Einen Moment lang hatte ich das Gefühl, Gurudschi wäre hier im Raum.
Ich musste zu ihm. Unbedingt!
Und zwar sofort!
Zum ersten Mal in meinem Leben ließ ich alles stehen und liegen. Verantwortung hin, Verantwortung her.
Sollte sich mein ausgeprägtes Pflichtbewusstsein jetzt eben mal hinten anstellen. Ich wollte und musste Gurudschi wiedersehen.
Schnell fuhr ich zum Fluss und lief am Ufer entlang bis zum Fähranleger. Aber dort war nichts. Keine Fähre und erst recht kein Floß. Unendliche Traurigkeit überfiel mich. Wo konnte ich Gurudschi finden. Wo sollte ich nach ihm suchen? Eine Weile starrte ich vor mich hin und überlegte, was ich tun sollte. Da bemerkte ich plötzlich die Fähre, die am Steg anlegte. Wie in Trance, ohne nachzudenken, ging ich den Steg hinab und betrat die Fähre und jauchzte vor Freude auf: Gurudschi war da! Ich befand mich wieder auf dem Floß. Was war das? War das Zauberei?
Aber es war mir in diesem Moment total egal. Hauptsache, mein weiser Inder war wieder da.
Gurudschi lächelte mich voller Liebe an, und dieses Mal fühlte ich, dass der ganze Raum von seinem Frieden und seiner Liebe durchdrungen war.
Ich setzte mich wieder auf das freie gelbe Kissen, mein Kissen, und Gurudschi reichte mir eine Tasse von dem duftenden Ingwertee:
„Schön, dass du da bist, Tara.“
Ich schaute in seine Lotusaugen, und mein Herz hüpfte vor Freude.

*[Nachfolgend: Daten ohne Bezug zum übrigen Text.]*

(** ** Reading the header of the log *)

Inductive HeaderReadResult : Type := Valid (header : LogHeader) | NoLog | InvalidHeader.

Definition read_exact_at (pos n : Z) : RD (list Z) :=
  r ← sget;
  _ ← (match rd_in_flight r with Some (Exact _ _ _) => mret tt | _ => pread (Exact pos n None) end);
  r ← sget;
  match rd_in_flight r with
  | Some (Exact _ expected_len (Some out)) =>
      _ ← smodify (set_in_flight None);
      if len out =? expected_len then done_ out else slift (Err Corrupt)
  | _ => mret IO
  end.
Definition reset_reader (header : option LogHeader) (r : Reader) : Reader :=
  MkReader (rd_file r) LOG_HDR_SIZE header [] 0 0 (rd_file_size r) LOG_HDR_SIZE (rd_running_crc r)
    (rd_in_flight r) None (rd_env r).
Definition set_invalid_header_state : Reader -> Reader := reset_reader None.

Section reader.
Context `{Crc32c}.

Definition set_file_size (r : Reader) : Reader :=
  MkReader (rd_file r) (rd_offset r) (rd_header r) (rd_buffer r) (rd_buffer_offset r) (rd_frame_anchor r) (len (rd_file r))
    (rd_last_valid_offset r) (rd_running_crc r) (rd_in_flight r) (rd_frame r) (rd_env r).
Definition try_read_header_nonblock : RD HeaderReadResult :=
  _ ← smodify set_file_size;
  r ← sget;
  if rd_file_size r <? LOG_HDR_SIZE then done_ NoLog
  else
    let? header_bytes := read_exact_at 0 LOG_HDR_SIZE in
    if forallb (Z.eqb 0) header_bytes then done_ NoLog
    else if negb (le_at header_bytes 6 2 =? LOG_HDR_SIZE) then
      _ ← smodify set_invalid_header_state;
      done_ InvalidHeader
    else
      match decode_header header_bytes with
      | Ok header =>
          _ ← smodify (fun r => set_chain LOG_HDR_SIZE (derive_initial_crc (lh_salt header)) (reset_reader (Some header) r));
          done_ (Valid header)
      | Err Corrupt =>
          _ ← smodify set_invalid_header_state;
          done_ InvalidHeader
      | Err e => slift (Err e)
      | Panic => slift Panic
      end.

(** ** Frames *)

Inductive PayloadOutcome : Type := PayloadOk | PayloadEof.
Record ParsedFrame : Type := MkFrame {
  pf_ops : list ParsedOp; pf_portable_changes : list Z; pf_extension_record_count : Z; pf_frame_flags : Z;
  pf_commit_ts : Z; pf_end_offset : Z
}.
Inductive ParseResult : Type := Frame (frame : ParsedFrame) | Eof | InvalidFrame.

Definition get_frame : ST Reader FrameInProgress :=
  r ← sget; match rd_frame r with Some fip => mret fip | None => slift Panic end.
Definition update_frame (f : FrameInProgress -> FrameInProgress) : ST Reader unit :=
  fip ← get_frame; smodify (set_frame (Some (f fip))).
Definition advance_checkpoint : ST Reader unit := smodify (fun r => set_cursor (rd_buffer r) (rd_buffer_offset r) (rd_buffer_offset r) r).
Definition set_phase (p : FramePhase) (f : FrameInProgress) : FrameInProgress :=
  MkFip (frame_start f) p (fip_header f) (fip_crc f) (parsed_ops f) (portable_changes f) (payload_bytes_read f) (op_index f).
(** The header fields and the next phase. *)
Definition with_header (h : FrameHeader) (f : FrameInProgress) : FrameInProgress :=
  MkFip (frame_start f) (if 0 <? fh_extension_size h then ExtensionBlock else Payload) h (fh_running_crc h)
    (parsed_ops f) (portable_changes f) (payload_bytes_read f) (op_index f).
Definition with_extension (changes : list Z) (crc : Z) (f : FrameInProgress) : FrameInProgress :=
  MkFip (frame_start f) Payload (fip_header f) crc (parsed_ops f) changes (payload_bytes_read f) (op_index f).
Definition with_op (op : ParsedOp) (crc n : Z) (f : FrameInProgress) : FrameInProgress :=
  MkFip (frame_start f) (phase f) (fip_header f) crc (parsed_ops f ++ [op]) (portable_changes f) n (op_index f + 1).

Fixpoint parse_streaming_payload (fuel : nat) : RD PayloadOutcome :=
  match fuel with
  | O => slift Panic
  | S fuel =>
      fip ← get_frame;
      if fh_op_count (fip_header fip) <=? op_index fip then
        if fh_payload_size (fip_header fip) =? payload_bytes_read fip then done_ PayloadOk else slift (Err Corrupt)
      else
        let? o := run_unit (parse_op (fh_commit_ts (fip_header fip)) (fip_crc fip) (payload_bytes_read fip)) in
        match o with
        | None => done_ PayloadEof
        | Some (op, crc, n) =>
            _ ← update_frame (with_op op crc n);
            _ ← advance_checkpoint;
            parse_streaming_payload fuel
        end
  end.

Definition abort_frame_eof : RD ParseResult := _ ← smodify (set_frame None); done_ Eof.
Definition invalidate_frame : RD ParseResult :=
  fip ← get_frame;
  _ ← smodify (fun r => set_frame None (set_chain (frame_start fip) (rd_running_crc r) r));
  done_ InvalidFrame.
Definition commit_frame : RD ParseResult :=
  fip ← get_frame;
  _ ← smodify (fun r => set_frame None (set_chain (Z.max 0 (rd_offset r - bytes_can_read r)) (fip_crc fip) r));
  _ ← advance_checkpoint;
  r ← sget;
  let h := fip_header fip in
  done_ (Frame (MkFrame (parsed_ops fip) (portable_changes fip) (fh_extension_record_count h) (fh_frame_flags h)
    (fh_commit_ts h) (rd_last_valid_offset r))).
(** An error of corruption as [None]; others are passed on. *)
Definition catch_corrupt {A} (m : RD A) : RD (option A) := fun r =>
  match m r with
  | (Ok (Done a), r) => (Ok (Done (Some a)), r)
  | (Ok IO, r) => (Ok IO, r)
  | (Err Corrupt, r) => (Ok (Done None), r)
  | (Err e, r) => (Err e, r)
  | (Panic, r) => (Panic, r)
  end.

Definition is_v2 (r : Reader) : bool :=
  match rd_header r with Some h => lh_version h =? LOG_VERSION_V2 | None => false end.
(** Opening a frame: [false] when there is no room for one. *)
Definition open_frame : ST Reader bool :=
  _ ← smodify (fun r => set_buffer_offset (rd_frame_anchor r) r);
  r ← sget;
  match rd_frame r with
  | Some _ => mret true
  | None =>
      if remaining_bytes r <? TX_MIN_FRAME_SIZE then mret false
      else
        _ ← smodify (set_frame (Some (FrameInProgress_new (Z.max 0 (rd_offset r - bytes_can_read r)))));
        mret true
  end.
(** The units of an extension block and of a trailer; [None] is a corrupt block. *)
Definition parse_extension_block (h : FrameHeader) (running_crc : Z) : unit_prog (option (list Z * Z)) :=
  bytes ← consume (fh_extension_size h);
  match find_extension_payload bytes (fh_extension_record_count h) EXTENSION_TYPE_PORTABLE_CHANGES with
  | Ok changes => URet (Some (changes, crc32c_append running_crc bytes))
  | Err Corrupt => URet None
  | Err e => UErr e
  | Panic => UPanic
  end.
Definition parse_trailer (running_crc : Z) : unit_prog bool :=
  trailer_bytes ← consume TX_TRAILER_SIZE;
  URet ((le_at trailer_bytes 0 4 =? running_crc) && (le_at trailer_bytes 4 4 =? END_MAGIC)).

(** One phase and then [next], the rest of the loop. *)
Definition parse_phase (next : RD ParseResult) : RD ParseResult :=
  fip ← get_frame;
  match phase fip with
  | Header =>
      r ← sget;
      let? o := run_unit (parse_frame_header (is_v2 r) (rd_running_crc r)) in
      match o with
      | None => abort_frame_eof
      | Some None => invalidate_frame
      | Some (Some h) =>
          _ ← update_frame (with_header h);
          _ ← advance_checkpoint;
          next
      end
  | ExtensionBlock =>
      let? o := run_unit (parse_extension_block (fip_header fip) (fip_crc fip)) in
      match o with
      | None => abort_frame_eof
      | Some None => invalidate_frame
      | Some (Some (changes, crc)) =>
          _ ← update_frame (with_extension changes crc);
          _ ← advance_checkpoint;
          next
      end
  | Payload =>
      r ← sget;
      let? o := catch_corrupt (parse_streaming_payload (S (length (rd_file r)))) in
      match o with
      | None => invalidate_frame
      | Some PayloadEof => abort_frame_eof
      | Some PayloadOk =>
          _ ← update_frame (set_phase Trailer);
          _ ← advance_checkpoint;
          next
      end
  | Trailer =>
      let? o := run_unit (parse_trailer (fip_crc fip)) in
      match o with
      | None => abort_frame_eof
      | Some false => invalidate_frame
      | Some true => commit_frame
      end
  end.
(** A frame has four phases at most. *)
Fixpoint parse_next_loop (fuel : nat) : RD ParseResult :=
  match fuel with
  | O => slift Panic
  | S fuel => opened ← open_frame; if opened : bool then parse_phase (parse_next_loop fuel) else done_ Eof
  end.
Definition parse_next_transaction : RD ParseResult := parse_next_loop 4.

(** A frame without operations is skipped; it has 32 bytes at least. *)
Definition no_room : ST Reader bool :=
  r ← sget;
  match rd_frame r with
  | Some _ => mret false
  | None =>
      _ ← smodify (fun r => set_buffer_offset (rd_frame_anchor r) r);
      r ← sget;
      mret (remaining_bytes r <? TX_MIN_FRAME_SIZE)
  end.
Fixpoint next_frame_loop (fuel : nat) : RD (option (list ParsedOp)) :=
  match fuel with
  | O => slift Panic
  | S fuel =>
      stop ← no_room;
      if stop : bool then done_ None
      else
        let? x := parse_next_transaction in
        match x with
        | Frame frame => match pf_ops frame with [] => next_frame_loop fuel | ops => done_ (Some ops) end
        | Eof | InvalidFrame => done_ None
        end
  end.
Definition next_frame : RD (option (list ParsedOp)) := r ← sget; next_frame_loop (S (S (length (rd_file r)))).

„Nun“, begann Gurudschi unser Gespräch, „wir werden gemeinsam eine Reise machen, eine Entdeckungsreise in die verborgensten Ecken und Winkel deines Geistes. Du wirst dich befreien von Meinungen, Vorurteilen und gedanklichen Festlegungen, mit denen du dich im Laufe deines Lebens belastet hast. Der alte Hausrat kommt weg. Wir werden beginnen, als ob wir nichts wüssten.“
„Gurudschi, du hast mich doch gefragt, wann ich richtig glücklich bin. Ich weiß es jetzt. Wenn ich hier bin. Ja, wenn ich hier auf deinem Floß bei dir bin, dann bin ich richtig glücklich.“ Ich schaute ihn liebevoll an.
„Das ist schön. Nun hast du schon eine Vorstellung davon bekommen, was tiefes Glück ist.

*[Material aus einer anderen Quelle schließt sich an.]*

(** Polling the header read until it has completed; each poll of a read that has not is a no-op. *)
Lemma header_polls fuel file env Q E :
  LOG_HDR_SIZE <= len file -> (length env + 2 <= fuel)%nat ->
  wp try_read_header_nonblock (answered file env) (fun x r => match x with Done x => Q x r | IO => False end) E ->
  wp (block_loop fuel try_read_header_nonblock) (starting file env (Some header_waits)) Q E.
Proof.
  intros Hl. revert env. induction fuel as [|fuel IH]; intros env Hfuel HQ; [lia|]. cbn [block_loop]. wstep.
  assert (Hpoll : wp try_read_header_nonblock (starting file env (Some header_waits))
    (fun x r => x = IO /\ r = starting file env (Some header_waits)) (fun _ _ => False)).
  { unfold try_read_header_nonblock. do 4 wstep. cbn [rd_file_size set_file_size starting rd_file].
    destruct (Z.ltb_spec (len file) LOG_HDR_SIZE); [lia|]. unfold if_done, read_exact_at. do 4 wstep.
    cbn [rd_in_flight starting set_file_size]. unfold header_waits at 1. do 3 wstep.
    cbn [rd_in_flight starting set_file_size]. unfold header_waits. by do 2 wstep. }
  eapply wp_conseq; [apply Hpoll| |done]. intros x r [-> ->]. do 2 wstep.
  destruct env as [|[n|] env']; [| |apply IH; [cbn in Hfuel; lia|done]].
  all: destruct fuel as [|fuel']; [cbn in Hfuel; lia|]; cbn [block_loop]; wstep; eapply wp_conseq; [exact HQ| |done].
  all: intros [x|] r Hx; [by apply wp_ret|done].
Qed.
(** The first poll issues the read. *)
Lemma header_first_poll file env :
  LOG_HDR_SIZE <= len file ->
  try_read_header_nonblock (starting file env None) = try_read_header_nonblock (env_turn (starting file env (Some header_waits))).
Proof.
  intros Hl. unfold try_read_header_nonblock, if_done, read_exact_at, mbind, ST_bind, smodify, sget, pread.
  change (rd_file_size (set_file_size (starting file env None))) with (len file).
  assert (Hs : rd_file_size (set_file_size (env_turn (starting file env (Some header_waits)))) = len file).
  { unfold env_turn. by destruct env as [|[n|] env]. }
  rewrite Hs. destruct (Z.ltb_spec (len file) LOG_HDR_SIZE); [lia|].
  unfold env_turn. by destruct env as [|[n|] env].
Qed.
Lemma block_polls file env Q E :
  LOG_HDR_SIZE <= len file ->
  wp try_read_header_nonblock (answered file env) (fun x r => match x with Done x => Q x r | IO => False end) E ->
  wp (block try_read_header_nonblock) (Reader_new file env) Q E.
Proof.
  intros Hl HQ. unfold block. do 2 wstep. change (Reader_new file env) with (starting file env None).
  change (rd_file (starting file env None)) with file. change (rd_env (starting file env None)) with env.
  assert (Hstart : forall fuel r, block_loop (S fuel) try_read_header_nonblock (starting file env None) = r ->
    block_loop (S fuel) try_read_header_nonblock (env_turn (starting file env (Some header_waits))) = r).
  { intros fuel r <-. cbn [block_loop]. unfold mbind, ST_bind. by rewrite header_first_poll. }
  unfold wp at 1. rewrite <- (Hstart _ _ eq_refl). fold (wp (block_loop (S (S (length file + length env))) try_read_header_nonblock)
    (env_turn (starting file env (Some header_waits))) Q E).
  destruct env as [|[n|] env']; [| |apply (header_polls _ file env'); [done|cbn; lia|done]].
  all: cbn [block_loop]; wstep; eapply wp_conseq; [exact HQ| |done]; intros [x|] r Hx; [by apply wp_ret|done].
Qed.
Lemma block_no_log file env : len file < LOG_HDR_SIZE -> wp (block try_read_header_nonblock) (Reader_new file env) (fun x _ => x = NoLog) (fun _ _ => False).
Proof.
  intros Hlt. unfold block. do 2 wstep. cbn [block_loop]. wstep. unfold try_read_header_nonblock. do 4 wstep. cbn [rd_file_size set_file_size Reader_new rd_file].
  destruct (Z.ltb_spec (len file) LOG_HDR_SIZE); [|lia]. apply wp_ret. by apply wp_ret.
Qed.
Lemma block_header_wp file env :
  bytes_ok file -> env_ok env -> first_full env ->
  wp (block try_read_header_nonblock) (Reader_new file env) (header_post file) (fun _ _ => False).
Proof.
  intros Hb He Hff. destruct (Z.ltb_spec (len file) LOG_HDR_SIZE) as [Hlt|Hge].
  - eapply wp_conseq; [by apply block_no_log| |done]. intros x r ->. unfold header_post, header_of. by destruct (Z.ltb_spec (len file) LOG_HDR_SIZE); [|lia].
  - apply block_polls; [done|]. rewrite answered_full by done. apply header_read_wp; [done|by apply first_answer_ok|done].
Qed.

(** ** Recovery *)

(** What recovery does with a log, as a function of the bytes of the file. *)
Definition recovered (s : Storage) : res LimboError (list (list ParsedOp) * Storage) :=
  let file := ll_file (st_log s) in
  match header_of file with
  | InvalidHeader => Err Corrupt
  | NoLog => Ok ([], s)
  | Valid h =>
      let s := Storage_set_header h s in
      if len file <=? LOG_HDR_SIZE then Ok ([], s)
      else
        let '(frames, crc, rest) := log_of (lh_version h =? LOG_VERSION_V2) (derive_initial_crc (lh_salt h)) (drop (Z.to_nat LOG_HDR_SIZE) file) in
        Ok (frames, restore_logical_log_state_after_recovery (len file - len rest) crc s)
  end.
Lemma recover_logical_log_eq env s :
  bytes_ok (ll_file (st_log s)) -> env_ok env -> first_full env -> recover_logical_log env s = recovered s.
Proof.
  intros Hb He Hff. unfold recover_logical_log, recovered. set (file := ll_file (st_log s)) in *.
  pose proof (block_header_wp file env Hb He Hff) as Hh. unfold wp in Hh.
  destruct (block try_read_header_nonblock (Reader_new file env)) as [[x|e|] r]; [|done..]. destruct Hh as [<- Hx].
  destruct x as [h| |]; [|done..]. destruct Hx as (Hst & Hf & Ha). destruct (len file <=? LOG_HDR_SIZE); [done|].
  assert (Hfuel : (length (answer r).1.1 < S (length file))%nat).
  { rewrite Ha. pose proof (log_of_count (lh_version h =? LOG_VERSION_V2) (derive_initial_crc (lh_salt h)) (drop (Z.to_nat LOG_HDR_SIZE) file)) as Hc.
    rewrite length_drop in Hc. lia. }
  pose proof (replay_loop_wp _ r Hst Hfuel) as Hr. unfold wp in Hr. destruct (replay_loop _ r) as [[frames|e|] r']; [|done..].
  destruct Hr as [Hr Hrg]. rewrite Ha in Hr. rewrite Hr, Hf in *. do 3 f_equal. rewrite len_from by done. lia.
Qed.
(** ... and when the header is read short. *)
Lemma recover_logical_log_cases env s :
  bytes_ok (ll_file (st_log s)) -> env_ok env ->
  recover_logical_log env s = if (LOG_HDR_SIZE <=? len (ll_file (st_log s))) && short_header env then Err Corrupt else recovered s.
Proof.
  intros Hb He. destruct (LOG_HDR_SIZE <=? len (ll_file (st_log s))) eqn:Hl; cbn [andb]; zbool.
  - destruct (short_header env) eqn:Hs; [|by apply recover_logical_log_eq; [..|apply short_header_full]]. unfold recover_logical_log.
    pose proof (block_polls (ll_file (st_log s)) env (fun _ _ => False) (fun e _ => e = Corrupt) Hl) as Hw. unfold wp at 2 in Hw.
    assert (Hw' := Hw (wp_conseq _ _ _ _ _ _ (short_read_wp _ env Hl Hs) (fun x r (F : False) => match F with end) (fun e r He => He))).
    destruct (block _ _) as [[x|e|] r]; [done| |done]. by subst e.
  - unfold recover_logical_log, recovered, header_of. destruct (Z.ltb_spec (len (ll_file (st_log s))) LOG_HDR_SIZE) as [Hlt|]; [|lia].
    pose proof (block_no_log _ env Hlt) as Hw. unfold wp in Hw. destruct (block _ _) as [[x|e|] r]; [|done..]. by subst x.
Qed.
End frames.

Dieses Glück kannst du immer in dir tragen. Dieses Glück kommt aus deiner Seele, Tara. Alles, was du tun musst, ist, dich auf deine Seele einzustimmen!“
„Was ist denn die Seele eigentlich genau?“, fragte ich vorsichtig, denn, ehrlich gesagt, wusste ich es in letzter Konsequenz nicht.
„Im Abendland herrscht die Meinung vor, dass der Mensch sein Körper ist und er einen Geist hat. Das ist so nicht ganz richtig. Im Gegenteil: Es ist genau umgekehrt:
Der Mensch ist eine Seele, und er hat einen Körper.
Die Essenz von uns Menschen ist unsere Seele. Unser Körper ist nur unser Werkzeug. Unser Körper ist quasi das Vehikel, das uns durch das Leben fährt.
Ein Kind wird geboren – es ist eins mit seiner Seele. Aber dann kommen die Menschen. Die materiellen Dinge beginnen, an Bedeutung zu gewinnen. Wie die Schalen einer Zwiebel wickeln sie sich um den Menschen und nehmen seinen bewussten Geist, seinen Verstand, in Anspruch – Haus, Besitz, Reichtum. Die Seele, der unbewusste Geist, droht von diesen Hüllen erstickt zu werden.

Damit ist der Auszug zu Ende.